* **Activity**
Once the line with "(** [struct LorieBuffer]" is found in the data, output it and each following line exactly, up to and including the line with "sh; drawRequested := drawRequested", and nothing before or after.

* **Records to use**
===============

(* ===== verification/Buffer.v ===== *)
(** * Shareable pixel buffers ([lorie/buffer.c], [lorie/buffer.h])

    A [LorieBuffer] owns plain memory, a mapped file descriptor or an
    [AHardwareBuffer]. The model keeps the live buffers by address and a ledger
    of the resources the process holds; giving back a resource that is not in
    the ledger (a double free, a double close) is an error ([None]), so that a
    result shows there is none and the final ledger shows there is no leak.
    The answers of the C library and of Android are in [BufEnv]. *)

From S2P Require Import Prelude XorgList.

(** ** Data *)

Definition LORIEBUFFER_REGULAR : Z := 1.
Definition LORIEBUFFER_FD : Z := 2.
Definition LORIEBUFFER_AHARDWAREBUFFER : Z := 3.
Definition FORMAT_R8G8B8X8 : Z := 2.
Definition FORMAT_B8G8R8A8 : Z := 5.
Definition ENOENT : Z := 2.
Definition EEXIST : Z := 17.
Definition ENODEV : Z := 19.

(** [LorieBuffer_Desc]; [dsc_buffer] and [dsc_data] are addresses, 0 for NULL. *)
Record LorieBuffer_Desc := {
  dsc_width : Z; dsc_height : Z; dsc_stride : Z;
  dsc_format : Z; dsc_type : Z; dsc_id : Z; dsc_buffer : Z; dsc_data : Z;
}.

(** [struct LorieBuffer] without the fields of the GL context; the [link] node
    of the buffer at address [p] is the node [p] of the list heap. *)
Record LorieBuffer := {
  refcount : Z; desc : LorieBuffer_Desc; locked : Z; lockedData : Z;
  buf_fd : Z; buf_size : Z; buf_offset : Z;
}.

(** What a process can hold. *)
Inductive resource :=
  | RHeap (p : Z)            (* calloc *)
  | RFd (fd : Z)             (* open file descriptor *)
  | RMap (p size : Z)        (* mmap *)
  | RAhb (h : Z).            (* a reference on an AHardwareBuffer *)

#[export] Instance resource_eq_dec : EqDecision resource.
Proof. solve_decision. Defined.

Record World := {
  next_id : Z;                    (* the static counter of [allocate] *)
  bufs : gmap Z LorieBuffer;
  ledger : list resource;
  lnk : links;
}.
(** ** The refresh of the screen *)

(** The head of the vblank queue, and what the present extension does when it is told about
    an event: its answers, and what its flips do to the pixmaps. *)
Context (vblank_queue : Z) (reaction : Z -> list reply) (flips : Screen -> Screen).

Definition no_frame (sh : Shared) : Shared :=
  {| waitForNextFrame := false; drawRequested := drawRequested sh; surfaceAvailable := surfaceAvailable sh;
     rootWindowTextureID := rootWindowTextureID sh; cursor_moved := cursor_moved sh;
     cursor_updated := cursor_updated sh; signals := signals sh |}.

Definition request_draw (sh : Shared) : Shared :=
  {| waitForNextFrame := waitForNextFrame sh; drawRequested := true; surfaceAvailable := surfaceAvailable sh;
     rootWindowTextureID := rootWindowTextureID sh; cursor_moved := cursor_moved sh;
     cursor_updated := cursor_updated sh; signals := signals sh |}.

Definition signal_root (id : Z) (sh : Shared) : Shared :=
  {| waitForNextFrame := waitForNextFrame sh; drawRequested := drawRequested sh; surfaceAvailable := surfaceAvailable sh;
     rootWindowTextureID := id; cursor_moved := cursor_moved sh; cursor_updated := cursor_updated sh;
     signals := S (signals sh) |}.

(** The lock of the root buffer is renewed; [None] inside is [FatalError]. *)
Definition relock (ahb_ret : Z) (e : BufEnv) (root : Z) (s : Screen) : option (option Screen) :=
  v ← privs s !! root;
  if negb (locked v =? 0) then
    s ← unlock_priv ahb_ret root s;
    r ← lock_priv e root s;
    let '(status, s) := r in
    Some (if negb (status =? 0) then None else Some s)
  else Some (Some s).

(** [alive] is [lorieConnectionAlive()] and [damaged] whether the damage region is not empty
    once the vblanks are served. The result is the state and the damage, [None] inside for [FatalError]. *)
Definition lorieRedraw (fuel : nat) (alive damaged : bool) (ahb_ret : Z) (e : BufEnv) (pr : Present) (sh : Shared)
    (s : Screen) : option (option (Present * Shared * bool * Screen)) :=
  let root := root_pixmap s in
  pr ← redraw_vblanks vblank_queue reaction fuel pr;
  let s := flips s in
  let sh := no_frame sh in
  if negb alive || negb (surfaceAvailable sh) || (root =? 0) then Some (Some (pr, sh, damaged, s))
  else
    v ← privs s !! root;
    let nonEmpty := damaged && negb (buffer v =? 0) in
    r ← (if nonEmpty then relock ahb_ret e root s else Some (Some s));
    match r with
    | None => Some None
    | Some s =>
        let damaged := if nonEmpty then false else damaged in
        let sh := if nonEmpty then request_draw sh else sh in
        if drawRequested sh || cursor_moved sh || cursor_updated sh then
          d ← LorieBuffer_description (buffer v) (world s);
          Some (Some (pr, signal_root (dsc_id d) sh, damaged, s))
        else Some (Some (pr, sh, damaged, s))
    end.
(** What the present extension keeps to: it puts the pixmap of the flip in the place of the
    screen's, for the flip's window and the root and below them. *)
Record flip_ok (d : Display) (ch : forest) : Prop := {
  fl_window : (current_flip d).1 <> 0 -> (current_flip d).2 <> 0 /\ (current_flip d).1 ∈ (root d :: ids ch);
  fl_other : (current_flip d).2 <> screen_pixmap (pix d);
  fl_pixmap : (current_flip d).2 <> 0 ->
    is_Some (dims d !! (current_flip d).2) /\
    exists v, privs (pix d) !! (current_flip d).2 = Some v /\ (buffer v <> 0 \/ mem v <> 0);
  fl_root : on_screen d (root_pixmap (pix d));
  fl_up : forall w l, w ∈ ids ch -> win_links d !! w = Some l -> on_screen d (win_pixmap d w) -> on_screen d (win_pixmap d (parent l));
  fl_below : forall w l, w ∈ ids ch -> win_links d !! w = Some l -> (current_flip d).2 <> 0 ->
    win_pixmap d w = (current_flip d).2 -> w = (current_flip d).1 \/ win_pixmap d (parent l) = (current_flip d).2;
}.

(** A walk changes the pixmaps of windows, and locks. *)
Definition same_but_pixmaps (d d' : Display) : Prop :=
  exists s m, d' = set_pix s (set_win_pixmaps m d) /\ frame (pix d) s /\ dom m = dom (win_pixmaps d).

#[export] Instance same_but_pixmaps_preorder : PreOrder same_but_pixmaps.
Proof.
  split.
  - intros d. exists (pix d), (win_pixmaps d). split; [by destruct d|done].
  - intros d1 d2 d3 (s2 & m2 & -> & F2 & E2) (s3 & m3 & -> & F3 & E3). exists s3, m3. cbn in *.
    split; [done|]. split; [by etrans|congruence].
Qed.

Lemma same_pix d s : frame (pix d) s -> same_but_pixmaps d (set_pix s d).
Proof. intros H. exists s, (win_pixmaps d). split; [by destruct d|done]. Qed.

Section walks.
Context (e : ResizeEnv) (base : list resource) (set_grants : grants (re_set e)).

(** The state during a walk that began at [d0]. *)
Definition walking (d0 d : Display) : Prop := pixmaps_ok base (pix d) /\ same_but_pixmaps d0 d.

Lemma SetWindowPixmap_ok d0 w p d : walking d0 d -> w = root d0 \/ is_Some (win_pixmaps d0 !! w) ->
  is_Some (privs (pix d0) !! p) -> exists d', SetWindowPixmap e w p d = Some d' /\ walking d0 d' /\
    forall x, win_pixmap d' x = if x =? w then p else win_pixmap d x.
Proof.
  intros [Hok Hsame] Hw Hp. assert (Hp' : is_Some (privs (pix d) !! p)).
  { destruct Hsame as (s & m & -> & F & _). cbn. by rewrite <- (attached_live (pix d0)) by apply F. }
  assert (Hr : root d = root d0) by by destruct Hsame as (s & m & -> & _).
  unfold SetWindowPixmap. rewrite Hr. destruct (Z.eqb_spec w (root d0)) as [->|Hne].
  - destruct (set_root_ok base (re_unlock e) (re_set e) p (pix d) Hok ltac:(by right) set_grants) as (s' & E & Hok' & Er & _).
    rewrite E. cbn [mbind option_bind]. eexists. split; [done|]. split.
    + split; [done|]. etrans; [exact Hsame|]. apply same_pix. by apply set_root_frame in E.
    + intros x. unfold win_pixmap. cbn. rewrite Hr. destruct (x =? root d0); [done|done].
  - eexists. split; [done|]. split.
    + split; [done|]. etrans; [exact Hsame|]. exists (pix d), (<[w := p]> (win_pixmaps d)). split; [by destruct d|]. split; [done|].
      apply dom_insert_lookup_L. destruct Hw as [?|Hw]; [done|]. destruct Hsame as (s & m & -> & _ & Ed). cbn.
      apply elem_of_dom. rewrite Ed. by apply elem_of_dom.
    + intros x. unfold win_pixmap. cbn. rewrite Hr. destruct (Z.eqb_spec x (root d0)) as [->|Hx].
      { by rewrite (proj2 (Z.eqb_neq (root d0) w)) by done. }
      destruct (Z.eqb_spec x w) as [->|Hxw]; [by rewrite lookup_insert_eq|by rewrite lookup_insert_ne].
Qed.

===============

* **Reply**
(** [struct LorieBuffer] without the fields of the GL context; the [link] node
    of the buffer at address [p] is the node [p] of the list heap. *)
Record LorieBuffer := {
  refcount : Z; desc : LorieBuffer_Desc; locked : Z; lockedData : Z;
  buf_fd : Z; buf_size : Z; buf_offset : Z;
}.

(** What a process can hold. *)
Inductive resource :=
  | RHeap (p : Z)            (* calloc *)
  | RFd (fd : Z)             (* open file descriptor *)
  | RMap (p size : Z)        (* mmap *)
  | RAhb (h : Z).            (* a reference on an AHardwareBuffer *)

#[export] Instance resource_eq_dec : EqDecision resource.
Proof. solve_decision. Defined.

Record World := {
  next_id : Z;                    (* the static counter of [allocate] *)
  bufs : gmap Z LorieBuffer;
  ledger : list resource;
  lnk : links;
}.
(** ** The refresh of the screen *)

(** The head of the vblank queue, and what the present extension does when it is told about
    an event: its answers, and what its flips do to the pixmaps. *)
Context (vblank_queue : Z) (reaction : Z -> list reply) (flips : Screen -> Screen).

Definition no_frame (sh : Shared) : Shared :=
  {| waitForNextFrame := false; drawRequested := drawRequested sh; surfaceAvailable := surfaceAvailable sh;
     rootWindowTextureID := rootWindowTextureID sh; cursor_moved := cursor_moved sh;
     cursor_updated := cursor_updated sh; signals := signals sh |}.

Definition request_draw (sh : Shared) : Shared :=
  {| waitForNextFrame := waitForNextFrame sh; drawRequested := true; surfaceAvailable := surfaceAvailable sh;
     rootWindowTextureID := rootWindowTextureID sh; cursor_moved := cursor_moved sh;
     cursor_updated := cursor_updated sh; signals := signals sh |}.

Definition signal_root (id : Z) (sh : Shared) : Shared :=
  {| waitForNextFrame := waitForNextFrame sh; drawRequested := drawRequested sh; surfaceAvailable := surfaceAvailable sh;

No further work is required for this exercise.